= Assignment =
Print all of the records below again without a single difference.

[Recorded data]
▽

(* ===== verification/OpensshText.v ===== *)
(** * Private keys: base64 and the text around it

    What the base64 decoder accepts and returns, for every text, and that it undoes
    the lines the encoder writes, between the markers of a PEM file. *)

From S2P Require Import Prelude Buffer Packet OpensshKey.

(** ** Writing at the end of what was written

    [appends cap p off bs r]: at the offset [off] of an array with room for [cap]
    bytes, [p] writes [bs] and returns [r] when they fit; otherwise it is refused,
    and changes nothing before [off] and nothing of the array's size. *)
Definition appends {A} (cap : Z) (p : OutM A) (off : Z) (bs : list Z) (r : A) : Prop :=
  forall w f, zlen w = off -> off <= cap -> cap <= zlen w + zlen f ->
  if off + zlen bs <=? cap then p (Some (w ++ f)) = (Ret r, Some (w ++ bs ++ zdrop (zlen bs) f))
  else exists f', zlen f' = zlen f /\ p (Some (w ++ f)) = (Err SSH_ERR_BUFFER_TOO_SMALL, Some (w ++ f')).

Lemma out_write_end w f bs :
  zlen bs <= zlen f -> out_write (zlen w) bs (Some (w ++ f)) = (Ret tt, Some (w ++ bs ++ zdrop (zlen bs) f)).
Proof.
  intros Hl. pose proof (zlen_nonneg bs). destruct (zsplit f (zlen bs)) as (x & r & -> & Hx); [lia|].
  unfold out_write. rewrite mem_write_app by done. by rewrite <- Hx, zdrop_app.
Qed.

Lemma appends_ret {A} cap off (r : A) : appends cap (mret r) off [] r.
Proof. intros w f <- Ho Hf. by rewrite (proj2 (Z.leb_le _ _)) by (rewrite zlen_nil; lia). Qed.

Lemma appends_bind {A B} cap off (p : OutM A) (k : A -> OutM B) bs1 bs2 r1 r2 :
  appends cap p off bs1 r1 -> appends cap (k r1) (off + zlen bs1) bs2 r2 ->
  appends cap (x ← p; k x) off (bs1 ++ bs2) r2.
Proof.
  intros Hp Hk w f Hw Ho Hf. specialize (Hp w f Hw Ho Hf). rewrite zlen_app. pose proof (zlen_nonneg bs2).
  pose proof (zlen_nonneg bs1). destruct (Z.leb_spec (off + zlen bs1) cap) as [H1|H1].
  - specialize (Hk (w ++ bs1) (zdrop (zlen bs1) f)).
    assert (zlen (zdrop (zlen bs1) f) = zlen f - zlen bs1) as Hz by (rewrite zlen_zdrop; lia).
    specialize (Hk ltac:(len_lia) ltac:(lia) ltac:(len_lia)). rewrite (bind_ret _ _ _ _ _ Hp). rewrite <- !app_assoc in Hk.
    destruct (Z.leb_spec (off + zlen bs1 + zlen bs2) cap).
    + rewrite (proj2 (Z.leb_le _ _)) by lia. by rewrite Hk, zdrop_zdrop, <- app_assoc by lia.
    + rewrite (proj2 (Z.leb_gt _ _)) by lia. destruct Hk as (f' & Hf' & ->). exists (bs1 ++ f'). split; [len_lia|by rewrite <- app_assoc].
  - rewrite (proj2 (Z.leb_gt _ _)) by lia. destruct Hp as (f' & Hf' & Hp). exists f'. split; [done|].
    by rewrite (bind_err _ _ _ _ _ Hp).
Qed.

△

= Solution =
(* ===== verification/OpensshText.v ===== *)
(** * Private keys: base64 and the text around it

    What the base64 decoder accepts and returns, for every text, and that it undoes
    the lines the encoder writes, between the markers of a PEM file. *)

From S2P Require Import Prelude Buffer Packet OpensshKey.

(** ** Writing at the end of what was written

    [appends cap p off bs r]: at the offset [off] of an array with room for [cap]
    bytes, [p] writes [bs] and returns [r] when they fit; otherwise it is refused,
    and changes nothing before [off] and nothing of the array's size. *)
Definition appends {A} (cap : Z) (p : OutM A) (off : Z) (bs : list Z) (r : A) : Prop :=
  forall w f, zlen w = off -> off <= cap -> cap <= zlen w + zlen f ->
  if off + zlen bs <=? cap then p (Some (w ++ f)) = (Ret r, Some (w ++ bs ++ zdrop (zlen bs) f))
  else exists f', zlen f' = zlen f /\ p (Some (w ++ f)) = (Err SSH_ERR_BUFFER_TOO_SMALL, Some (w ++ f')).

Lemma out_write_end w f bs :
  zlen bs <= zlen f -> out_write (zlen w) bs (Some (w ++ f)) = (Ret tt, Some (w ++ bs ++ zdrop (zlen bs) f)).
Proof.
  intros Hl. pose proof (zlen_nonneg bs). destruct (zsplit f (zlen bs)) as (x & r & -> & Hx); [lia|].
  unfold out_write. rewrite mem_write_app by done. by rewrite <- Hx, zdrop_app.
Qed.

Lemma appends_ret {A} cap off (r : A) : appends cap (mret r) off [] r.
Proof. intros w f <- Ho Hf. by rewrite (proj2 (Z.leb_le _ _)) by (rewrite zlen_nil; lia). Qed.

Lemma appends_bind {A B} cap off (p : OutM A) (k : A -> OutM B) bs1 bs2 r1 r2 :
  appends cap p off bs1 r1 -> appends cap (k r1) (off + zlen bs1) bs2 r2 ->
  appends cap (x ← p; k x) off (bs1 ++ bs2) r2.
Proof.
  intros Hp Hk w f Hw Ho Hf. specialize (Hp w f Hw Ho Hf). rewrite zlen_app. pose proof (zlen_nonneg bs2).
  pose proof (zlen_nonneg bs1). destruct (Z.leb_spec (off + zlen bs1) cap) as [H1|H1].
  - specialize (Hk (w ++ bs1) (zdrop (zlen bs1) f)).
    assert (zlen (zdrop (zlen bs1) f) = zlen f - zlen bs1) as Hz by (rewrite zlen_zdrop; lia).
    specialize (Hk ltac:(len_lia) ltac:(lia) ltac:(len_lia)). rewrite (bind_ret _ _ _ _ _ Hp). rewrite <- !app_assoc in Hk.
    destruct (Z.leb_spec (off + zlen bs1 + zlen bs2) cap).
    + rewrite (proj2 (Z.leb_le _ _)) by lia. by rewrite Hk, zdrop_zdrop, <- app_assoc by lia.
    + rewrite (proj2 (Z.leb_gt _ _)) by lia. destruct Hk as (f' & Hf' & ->). exists (bs1 ++ f'). split; [len_lia|by rewrite <- app_assoc].
  - rewrite (proj2 (Z.leb_gt _ _)) by lia. destruct Hp as (f' & Hf' & Hp). exists f'. split; [done|].
    by rewrite (bind_err _ _ _ _ _ Hp).
Qed.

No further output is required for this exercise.